Assigned task
For the listing that follows, give again exactly the lines from the one with "flat_map (fun h =>" to the one with "List.filter (at_ mask) (coords_of mask).", including both.
::::::::::
(** [title[-1]]; only evaluated behind the guard [len(title) > 0]. *)
Definition last_char (s : pystr) : N := default 0%N (last s).

(** ** Caption builder

<<
def create_caption(title, description):
    title = title.strip()
    description = description.strip()
    if len(title) > 0 and title[-1] not in '.!?': title += '.'
    return f'{title} {description}'
>> *)
Definition create_caption (title description : pystr) : pystr :=
  let title := strip title in
  let description := strip description in
  let title :=
    if (0 <? length title)%nat && negb (char_in (last_char title) (of_string ".!?"))
    then title ++ of_string "."
    else title in
  title ++ of_string " " ++ description.

(** The trimmed form of a text, stated without reference to [strip]: what is
    left after removing a prefix and a suffix of blanks, when what is left
    neither starts nor ends with a blank. *)
Definition trimmed_of (s r : pystr) : Prop :=
  ∃ a b, s = a ++ r ++ b
    ∧ Forall (λ c, isspace c = true) a
    ∧ Forall (λ c, isspace c = true) b
    ∧ (∀ c, head r = Some c → isspace c = false)
    ∧ (∀ c, last r = Some c → isspace c = false).

Definition ends_sentence (c : N) : Prop :=
  c = 46%N ∨ c = 33%N ∨ c = 63%N.

(** ** Integers as text *)

(** The character of one digit, ["0123456789abcdef"[d]]. *)
Definition digit_char (d : N) : ascii :=
  ascii_of_N (if (d <? 10)%N then 48 + d else 87 + d).
(** * Pix2PixHDModel: the feature subsystem, the input encoder and the loss filter

    A shallow embedding of [generation/models/pix2pixHD_model.py].

    - A torch tensor of rank four is a record of its four sizes and a total
      cell function; reading or writing outside the sizes raises
      [IndexError], as torch does.
    - Python exceptions are the [Raise] branch of a result type.
    - Dictionaries keyed by class id ([features_dict], [features_clustered],
      the dictionary built by [encode_features]) are finite maps over [Z].
    - Label and instance maps hold integers; feature values are floats that
      the code only copies, so their type is a parameter of the development.
    - The feature maps handed to [swap_features] are objects of a heap, so
      that aliasing between the two arguments is visible. *)

From Stdlib Require Import ZArith List Bool Lia Sorted.
From stdpp Require Import base option list gmap fin_maps.
Import ListNotations.

(** ** Python exceptions *)

Inductive exn : Set :=
| AssertionError
| IndexError
| KeyError
| ValueError
| ZeroDivisionError
| AttributeError
| RuntimeError.

Inductive Result (A : Type) : Type :=
| Ok (a : A)
| Raise (e : exn).

Arguments Ok {A} a.
Arguments Raise {A} e.

#[global] Instance Result_ret : MRet Result := fun A a => Ok a.

#[global] Instance Result_bind : MBind Result := fun A B k r =>
  match r with
  | Ok a => k a
  | Raise e => Raise e
  end.

(** [assert(b)] *)
Definition py_assert (b : bool) : Result unit :=
  if b then Ok tt else Raise AssertionError.

(** A [for] loop whose body may raise. *)
Fixpoint foldM {A B : Type} (f : B -> A -> Result B) (b : B) (l : list A)
  : Result B :=
  match l with
  | [] => Ok b
  | a :: l' => b' ← f b a; foldM f b' l'
  end.

(** ** Tensors of rank four *)

Record Tensor (A : Type) : Type := mkTensor {
  dimN : nat;
  dimC : nat;
  dimH : nat;
  dimW : nat;
  cell : nat -> nat -> nat -> nat -> A
}.

Arguments mkTensor {A} _ _ _ _ _.
Arguments dimN {A} _.
Arguments dimC {A} _.
Arguments dimH {A} _.
Arguments dimW {A} _.
Arguments cell {A} _ _ _ _ _.

(** A row of the matrix returned by [nonzero()]: (sample, channel, row, column). *)
Definition Idx : Type := (nat * nat * nat * nat)%type.

Definition idx_eqb (i j : Idx) : bool :=
  let '(n, c, h, w) := i in
  let '(n', c', h', w') := j in
  (n =? n') && (c =? c') && (h =? h') && (w =? w').

Definition at_ {A : Type} (t : Tensor A) (ix : Idx) : A :=
  let '(n, c, h, w) := ix in cell t n c h w.

Definition in_bounds {A : Type} (t : Tensor A) (ix : Idx) : bool :=
  let '(n, c, h, w) := ix in
  (n <? dimN t) && (c <? dimC t) && (h <? dimH t) && (w <? dimW t).

(** [t[n, c, h, w]] *)
Definition tget {A : Type} (t : Tensor A) (ix : Idx) : Result A :=
  if in_bounds t ix then Ok (at_ t ix) else Raise IndexError.

(** [t[n, c, h, w] = v] *)
Definition tset {A : Type} (t : Tensor A) (ix : Idx) (v : A)
  : Result (Tensor A) :=
  if in_bounds t ix
  then Ok (mkTensor (dimN t) (dimC t) (dimH t) (dimW t)
             (fun n c h w =>
                if idx_eqb (n, c, h, w) ix then v else cell t n c h w))
  else Raise IndexError.

Definition tmap {A B : Type} (f : A -> B) (t : Tensor A) : Tensor B :=
  mkTensor (dimN t) (dimC t) (dimH t) (dimW t)
    (fun n c h w => f (cell t n c h w)).

(** All coordinates of a tensor of the given sizes, in row-major order: the
    order of the rows of [nonzero()] and of the flattened array. *)
Definition coords (N C H W : nat) : list Idx :=
  flat_map (fun n =>
    flat_map (fun c =>
      flat_map (fun h =>
        map (fun w => (n, c, h, w)) (seq 0 W))
      (seq 0 H))
    (seq 0 C))
  (seq 0 N).

Definition coords_of {A : Type} (t : Tensor A) : list Idx :=
  coords (dimN t) (dimC t) (dimH t) (dimW t).

(** [t.cpu().numpy().astype(int)], flattened *)
Definition values {A : Type} (t : Tensor A) : list A :=
  map (at_ t) (coords_of t).

(** [(t == int(i))] *)
Definition eq_scalar (t : Tensor Z) (i : Z) : Tensor bool :=
  tmap (fun v => (v =? i)%Z) t.

(** [mask.nonzero()] *)
Definition nonzero (mask : Tensor bool) : list Idx :=
  List.filter (at_ mask) (coords_of mask).

(** [t[0:1]] *)
Definition first_sample {A : Type} (t : Tensor A) : Tensor A :=
  mkTensor (Nat.min 1 (dimN t)) (dimC t) (dimH t) (dimW t) (cell t).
::::::::::
Output for this exercise
      flat_map (fun h =>
        map (fun w => (n, c, h, w)) (seq 0 W))
      (seq 0 H))
    (seq 0 C))
  (seq 0 N).

Definition coords_of {A : Type} (t : Tensor A) : list Idx :=
  coords (dimN t) (dimC t) (dimH t) (dimW t).

(** [t.cpu().numpy().astype(int)], flattened *)
Definition values {A : Type} (t : Tensor A) : list A :=
  map (at_ t) (coords_of t).

(** [(t == int(i))] *)
Definition eq_scalar (t : Tensor Z) (i : Z) : Tensor bool :=
  tmap (fun v => (v =? i)%Z) t.

(** [mask.nonzero()] *)
Definition nonzero (mask : Tensor bool) : list Idx :=
  List.filter (at_ mask) (coords_of mask).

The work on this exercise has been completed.